Talk:Enterprise search/Archives/2011

Latest comment: 13 years ago by Therealpowerflower in topic External Links

difference between this "enterprise search" and "plain old search"

So what is the difference between this "enterprise search" and "plain old search"? --83.249.118.113 16:52, 16 September 2007 (UTC)

Without knowing what you mean by "plain old search" it's difficult to give an answer, but I'll try as best I can to explain what most analysts say it covers. Enterprise search refers to search technology intended for use within an enterprise (e.g a multiple person business or also a large organisation such as a government department or a library or research facility). Technologywise it covers systems intended not just for 'Windows' or 'MAC' Desktops but more commonly for use on a LAN, Intranet, Extranet or corporate website. It covers systems that will run on Unix systems (Solaris, Linux etc) and other high end server systems as well as Microsoft Windows NT, 2000, 2003 servers, down to desktop clients running any of these also. Historicaly, such systems predate the more recent systems based on Web technology or tools designed for the consumer Desktop market; for example Verity and Excalibur (later renamed Convera) started out on Unix platforms, whereas with the advent of the IBM PC and compatibles, the pioneers for the Microsoft DOS platform were Zylab about 1988, Isys about 1989 and D T Software (later renamed dtSearch Corp) about 1991. Search systems intended for 'enterprise' use as opposed to consumer use generally have better security and 'install over network' capabilites, more control over what is indexed and when (typically scheduled for overnight rather than 'real-time' as in some consumer products, to avoid slowing systems down), better scalability to index millions of documents, often support for searching legacy document formats rather than just common consumer file formats, often with extensive reporting or exporting of search results, better multiple language support, and often with specialised features for categorisation, sorting of results, and other features more suited to professional researchers, investigators etc, and of course a price tag that is usually beyond the range of products intended for the consumer market. Gartner decided to change their annual 'Enterprise Search' report in 2005 to cover vendors that in fact must have the capability to offer more than just plain search capabilities (frequently called "keyword search") to be eligible to be included in their 'Leader' or 'Visionary' classifications.Ray3055 13:25, 3 November 2007 (UTC)

Ray - I think I can relate to this person's question...When the average person thinks of search, he thinks of Google, but Google is not listed here.
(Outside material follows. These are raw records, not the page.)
(* ===== verification/RefreshFacts.v ===== *)
(** * Facts about the refresh of an obligation

    What the two loops of [process_refresh_obligation] compute: every entry is
    revalued from its own, fresh reserve, debts accrue the interest of their
    reserve, and the running values are the sums over the entries. *)

From S2P Require Import Prelude Errors FixedPoint StateBase LendingMarket Reserve.
From S2P Require Import ReserveFacts Obligation ObligationFacts Codec Solana Oracle.
From S2P Require Import ProcessorBase ProcessorFacts ProcessorReserve ProcessorObligation.

(** ** Sums *)

Definition sum_Z (l : list Z) : Z := foldr Z.add 0 l.

Lemma sum_Z_cons x l : sum_Z (x :: l) = x + sum_Z l.
Proof. done. Qed.

Lemma sum_Z_app l l' : sum_Z (l ++ l') = sum_Z l + sum_Z l'.
Proof. induction l as [|x l IH]; [done|]. cbn [app]. rewrite !sum_Z_cons, IH. lia. Qed.

Lemma sum_Z_mono l l' : Forall2 Z.le l l' → sum_Z l ≤ sum_Z l'.
Proof. intros Hl. induction Hl; [done|]; rewrite !sum_Z_cons; lia. Qed.

Lemma sum_Z_nonneg l : Forall (Z.le 0) l → 0 ≤ sum_Z l.
Proof. intros Hl. induction Hl; [done|]; rewrite !sum_Z_cons; lia. Qed.

(** A value times a percentage, rounded down to a wad. *)
Definition percent_of (v : Decimal) (percent : Z) : Z := dec v * (percent * PERCENT_SCALER) / WAD.

Lemma percent_of_mono v p q : 0 ≤ dec v → p ≤ q → percent_of v p ≤ percent_of v q.
Proof.
  intros Hv Hpq. unfold percent_of. apply Z.div_le_mono; [done|].
  apply Z.mul_le_mono_nonneg_l; [done|]. unfold PERCENT_SCALER. lia.
Qed.

(** ** The values of one entry *)

Lemma add_deposit_value_Ok sums config v sums' :
  add_deposit_value sums config v = Ok sums' →
  dec (dv_deposited sums') = dec (dv_deposited sums) + dec v ∧
  dec (dv_allowed sums') = dec (dv_allowed sums) + percent_of v (loan_to_value_ratio config) ∧
  dec (dv_unhealthy sums') = dec (dv_unhealthy sums) + percent_of v (liquidation_threshold config) ∧
  dec (dv_deposited sums') < 2 ^ 192 ∧ dec (dv_allowed sums') < 2 ^ 192 ∧
  dec (dv_unhealthy sums') < 2 ^ 192.
Proof.
  unfold add_deposit_value, percent_of. cbv zeta. intros Hs.
  apply bind_Ok in Hs as (d1 & [-> ?]%Decimal_add_Ok & Hs).
  apply bind_Ok in Hs as (d2 & [-> ?]%Decimal_mul_rate_Ok & Hs).
  apply bind_Ok in Hs as (d3 & [-> ?]%Decimal_add_Ok & Hs).
  apply bind_Ok in Hs as (d4 & [-> ?]%Decimal_mul_rate_Ok & Hs).
  apply bind_Ok in Hs as (d5 & [-> ?]%Decimal_add_Ok & [= <-]). cbn. done.
Qed.

Lemma deposit_market_value_ok r c v :
  Reserve_ok r → ObligationCollateral_ok c → deposit_market_value r c = Ok v → Decimal_ok v.
Proof.
  intros Hr Hc. unfold deposit_market_value. intros Hv.
  apply bind_Ok in Hv as (n & Hn & Hv). apply ok_or_overflow_Ok, checked_pow_Some in Hn as [-> _].
  apply bind_Ok in Hv as (rate & Hrate & Hv).
  apply collateral_exchange_rate_Ok in Hrate as [Hrate Hs].
  apply bind_Ok in Hv as (liq & Hl & Hv). apply bind_Ok in Hv as (p & Hp & Hv).
  unfold CollateralExchangeRate.decimal_collateral_to_liquidity in Hl.
  apply Decimal_div_rate_ok in Hl;
    [|apply from_u64_ok, Hc|rewrite Hrate; apply exchange_rate_wads_nonneg; [apply Hr|done]].
  apply Decimal_mul_ok in Hp; [|done|apply Hr].
  eapply Decimal_div_u64_ok; [exact Hp| |exact Hv]. by apply Z.pow_nonneg.
Qed.

Lemma borrow_market_value_ok r l v :
  Reserve_ok r → ObligationLiquidity_ok l → borrow_market_value r l = Ok v → Decimal_ok v.
Proof.
  intros Hr Hl. unfold borrow_market_value. intros Hv.
  apply bind_Ok in Hv as (n & Hn & Hv). apply ok_or_overflow_Ok, checked_pow_Some in Hn as [-> _].
  apply bind_Ok in Hv as (p & Hp & Hv).
  apply Decimal_mul_ok in Hp; [|apply Hl|apply Hr].
  eapply Decimal_div_u64_ok; [exact Hp| |exact Hv]. by apply Z.pow_nonneg.
Qed.

(** ** The loops *)

Section loops.
Context `{S : Sdk} (program_id : Pubkey) `{L : !SdkLaws program_id}.
Implicit Types (w : World) (clock : Clock).

(** The entry's reserve is an account of the program, refreshed in this slot. *)
Definition entry_reserve w clock (k : Pubkey) (r : Reserve) : Prop :=
  owned program_id w k ∧ stored Reserve w k r ∧
  LastUpdate.is_stale (r_last_update r) (clock_slot clock) = Ok false.

Lemma next_entry_reserve_Ok clock k iter w r iter' w' :
  next_entry_reserve program_id clock k iter w = Ok ((r, iter'), w') →
  w' = w ∧ entry_reserve w clock k r ∧ ∃ info, iter = info :: iter' ∧ key info = k.
Proof.
  unfold next_entry_reserve. intros Hr. inv_m.
  repeat match goal with
         | H : next _ _ = Ok _ |- _ => apply (next_Ok program_id) in H as [? ?]; subst
         | H : check_owner _ _ _ = Ok _ |- _ => apply (check_owner_Ok program_id) in H as [? ?]; subst
         | H : unpack _ _ _ = Ok _ |- _ => apply (unpack_Ok program_id) in H as [? ?]; subst
         | H : check_fresh _ _ _ _ = Ok _ |- _ => apply check_fresh_Ok in H as [? ?]; subst
         end.
  bool_to_prop. simplify_eq. split; [done|]. split; [done|]. eauto.
Qed.

(** How one deposit and one borrow come out of the refresh. *)
Definition deposit_refreshed w clock (c : ObligationCollateral) (r : Reserve)
    (c' : ObligationCollateral) : Prop :=
  entry_reserve w clock (deposit_reserve c) r ∧
  ∃ v, deposit_market_value r c = Ok v ∧ c' = ObligationCollateral.with_market_value c v.

Definition borrow_refreshed w clock (l : ObligationLiquidity) (r : Reserve)
    (l' : ObligationLiquidity) : Prop :=
  entry_reserve w clock (borrow_reserve l) r ∧
  ∃ l1 v, ObligationLiquidity.accrue_interest l (rl_cumulative_borrow_rate_wads (r_liquidity r))
            = Ok l1 ∧
    borrow_market_value r l1 = Ok v ∧ l' = ObligationLiquidity.with_market_value l1 v.

Lemma refresh_deposits_Ok clock ds sums iter w ds' sums' iter' w' :
  refresh_deposits program_id clock ds sums iter w = Ok ((ds', sums', iter'), w') →
  w' = w ∧ ∃ rs, Forall3 (deposit_refreshed w clock) ds rs ds' ∧
    dec (dv_deposited sums') = dec (dv_deposited sums) + sum_Z (dec ∘ oc_market_value <$> ds') ∧
    dec (dv_allowed sums') = dec (dv_allowed sums) +
      sum_Z (zip_with (λ c r, percent_of (oc_market_value c) (loan_to_value_ratio (r_config r))) ds' rs) ∧
    dec (dv_unhealthy sums') = dec (dv_unhealthy sums) +
      sum_Z (zip_with (λ c r, percent_of (oc_market_value c) (liquidation_threshold (r_config r))) ds' rs) ∧
    iter = take (length ds) iter ++ iter' ∧
    (dec (dv_deposited sums) < 2 ^ 192 → dec (dv_allowed sums) < 2 ^ 192 →
     dec (dv_unhealthy sums) < 2 ^ 192 →
     dec (dv_deposited sums') < 2 ^ 192 ∧ dec (dv_allowed sums') < 2 ^ 192 ∧
     dec (dv_unhealthy sums') < 2 ^ 192).
Proof.
  revert sums iter ds' sums' iter' w'. induction ds as [|c ds IH]; intros sums iter ds' sums' iter' w' Hr;
    cbn [refresh_deposits] in Hr.
  - apply M_ret_Ok in Hr as [[= -> -> ->] ->]. split; [done|]. exists []. cbn.
    split; [constructor|]. rewrite !Z.add_0_r. split_and!; done.
  - apply M_bind_Ok in Hr as ([r iter1] & w1 & H1 & Hr).
    apply next_entry_reserve_Ok in H1 as (-> & He & info & -> & Hk).
    apply M_bind_Ok in Hr as (v & w1 & H1 & Hr). apply lift_Ok in H1 as [Hv ->].
    apply M_bind_Ok in Hr as (sums1 & w1 & H1 & Hr). apply lift_Ok in H1 as [Hs ->].
    apply M_bind_Ok in Hr as ([[ds1 sums2] iter2] & w1 & H1 & Hr).
    apply IH in H1 as (-> & rs & Hf & Hd & Ha & Hu & Hi & Hw). apply M_ret_Ok in Hr as [[= -> -> ->] ->].
    apply add_deposit_value_Ok in Hs as (Hsd & Hsa & Hsu & ? & ? & ?).
    split; [done|]. exists (r :: rs). split; [|split_and!].
    + constructor; [|done]. split; [done|]. by exists v.
    + cbn [fmap list_fmap zip_with]; rewrite sum_Z_cons; unfold compose in *; cbn in *; lia.
    + cbn [fmap list_fmap zip_with]; rewrite sum_Z_cons; unfold compose in *; cbn in *; lia.
    + cbn [fmap list_fmap zip_with]; rewrite sum_Z_cons; unfold compose in *; cbn in *; lia.
    + cbn. by f_equal.
    + intros _ _ _. by apply Hw.
Qed.

Lemma refresh_borrows_Ok clock bs borrowed iter w bs' borrowed' iter' w' :
  refresh_borrows program_id clock bs borrowed iter w = Ok ((bs', borrowed', iter'), w') →
  w' = w ∧ ∃ rs, Forall3 (borrow_refreshed w clock) bs rs bs' ∧
    dec borrowed' = dec borrowed + sum_Z (dec ∘ ol_market_value <$> bs') ∧
    iter = take (length bs) iter ++ iter' ∧
    (dec borrowed < 2 ^ 192 → dec borrowed' < 2 ^ 192).
Proof.
  revert borrowed iter bs' borrowed' iter' w'.
  induction bs as [|l bs IH]; intros borrowed iter bs' borrowed' iter' w' Hr; cbn [refresh_borrows] in Hr.
  - apply M_ret_Ok in Hr as [[= -> -> ->] ->]. split; [done|]. exists []. cbn.
    split; [constructor|]. rewrite !Z.add_0_r. split_and!; done.
  - apply M_bind_Ok in Hr as ([r iter1] & w1 & H1 & Hr).
    apply next_entry_reserve_Ok in H1 as (-> & He & info & -> & Hk).
    apply M_bind_Ok in Hr as (l1 & w1 & H1 & Hr). apply lift_Ok in H1 as [Hl1 ->].
    apply M_bind_Ok in Hr as (v & w1 & H1 & Hr). apply lift_Ok in H1 as [Hv ->].
    apply M_bind_Ok in Hr as (b1 & w1 & H1 & Hr). apply lift_Ok in H1 as [Hb ->].
    apply Decimal_add_Ok in Hb as [-> ?].
    apply M_bind_Ok in Hr as ([[bs1 b2] iter2] & w1 & H1 & Hr).
    apply IH in H1 as (-> & rs & Hf & Hd & Hi & Hw). apply M_ret_Ok in Hr as [[= -> -> ->] ->].
    cbn [dec] in *.
    split; [done|]. exists (r :: rs). split; [|split_and!].
    + constructor; [|done]. split; [done|]. by exists l1, v.
    + cbn [fmap list_fmap zip_with]; rewrite sum_Z_cons; unfold compose in *; cbn in *; lia.
    + cbn. by f_equal.
    + intros _. by apply Hw.
Qed.

End loops.

(** ** The global cap *)

Lemma global_unhealthy_borrow_value_Ok clock v :
  global_unhealthy_borrow_value clock = Ok v →
  dec (Decimal.from_u64 50000000) ≤ dec v ≤ dec (Decimal.from_u64 120000000).
Proof.
  unfold global_unhealthy_borrow_value. cbv zeta. intros Hv.
  apply bind_Ok in Hv as (n & Hn & Hv). apply ok_or_overflow_Ok, checked_sub_Some in Hn as [-> Hle].
  apply bind_Ok in Hv as (m & Hm & Hv). apply ok_or_overflow_Ok, checked_sub_Some in Hm as [-> _].
  apply bind_Ok in Hv as (range & Hr & Hv). apply Decimal_sub_Ok in Hr as [-> _].
  apply bind_Ok in Hv as (s & Hs & Hv). apply Decimal_mul_u64_Ok in Hs as [-> _].
  apply bind_Ok in Hv as (sh & Hsh & Hv). apply Decimal_div_u64_Ok in Hsh as [-> _].
  apply Decimal_add_Ok in Hv as [-> _]. unfold start_timestamp, end_timestamp in *.
  cbn [dec Decimal.from_u64]. change Decimal.wad with WAD in *. unfold WAD in *.
  set (x := Z.min _ _) in *. change (1656403200 - 1655899200) with 504000.
  assert (0 ≤ 1656403200 - x ≤ 504000) by lia.
  match goal with |- context [?a / 504000] => pose proof (Z.div_le_upper_bound a 504000 (1000000000000000000 * 120000000 - 1000000000000000000 * 50000000) ltac:(lia) ltac:(lia));
    pose proof (Z.div_pos a 504000 ltac:(lia) ltac:(lia)) end. lia.
Qed.
(* ===== verification/SwitchboardVrf.v ===== *)
(** * Switchboard: verifiable randomness

    [switchboard-v2-0.1.10/src/vrf.rs]: the account of a verifiable random
    function, field by field, the randomness that it holds, and the request for
    new randomness that a program sends to Switchboard.  The crate is a library:
    its functions run in the programs that call it. *)

From S2P Require Import Prelude Errors Layouts StateBase Solana Switchboard ProcessorBase Testbed.

Module vrf.

(** ** The data of an account

    The structs are packed, so each is its fields one behind the other.  A [bool]
    or a [VrfStatus] is kept as the byte that stands for it. *)

(** A little-endian integer below 2^255 *)
Record Scalar : Type := mkScalar {
  sc_bytes : list Z;
}.

Definition Scalar_layout : Layout Scalar :=
  fields (raw 32) mkScalar sc_bytes.

Record FieldElementZC : Type := mkFieldElementZC {
  fz_bytes : list Z;
}.

Definition FieldElementZC_layout : Layout FieldElementZC :=
  fields (array 5 (uint 8)) mkFieldElementZC fz_bytes.

Record CompletedPointZC : Type := mkCompletedPointZC {
  cz_X : FieldElementZC;
  cz_Y : FieldElementZC;
  cz_Z : FieldElementZC;
  cz_T : FieldElementZC;
}.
What makes enterprise search different from what Google or Yahoo does?Cwilli1024 (talk) 20:54, 31 May 2008 (UTC)

I have added a Summary section to this article in an attempt to address these issues. Johnchallis (talk) 19:25, 30 August 2008 (UTC)

I added a section on the challenges of enterprise search relevancy, which I think deserves some focus as it is a known challenge and something that enterprise search vendors will be looking at in the future. tkjelsrud 4 March 2009

I added a section called "Elements of an enterprise search system" (though I'm not entirely happy with that section title) to describe what an enterprise search system does, exactly, since I found it strange this wouldn't be here. Therealpowerflower (talk) 16:51, 28 June 2009 (UTC)

Vendor section headings

Can someone please explain the headings Microsoft Based and SuperPlatforms. For example 1) why is Microsoft Sharepoint not under Microsoft based - it runs on any Windows 2000, 2003 server? 2) dtSearch Corp produces a Linux Engine as well as Windows 32 and 64 bit Engines. Although I think they should be in the specialists section with Isys the same way that Gartner rank them. Ray3055 12:41, 1 November 2007 (UTC)

OK - I have since found that the headings I mentioned above have been copied from the CMSWatch website. Perhaps they should be changed since CMSWatch is a commercial website and there maybe copyright violation. But a reference to CMSWatch would be useful, I'll add it. Ray3055 13:55, 1 November 2007 (UTC)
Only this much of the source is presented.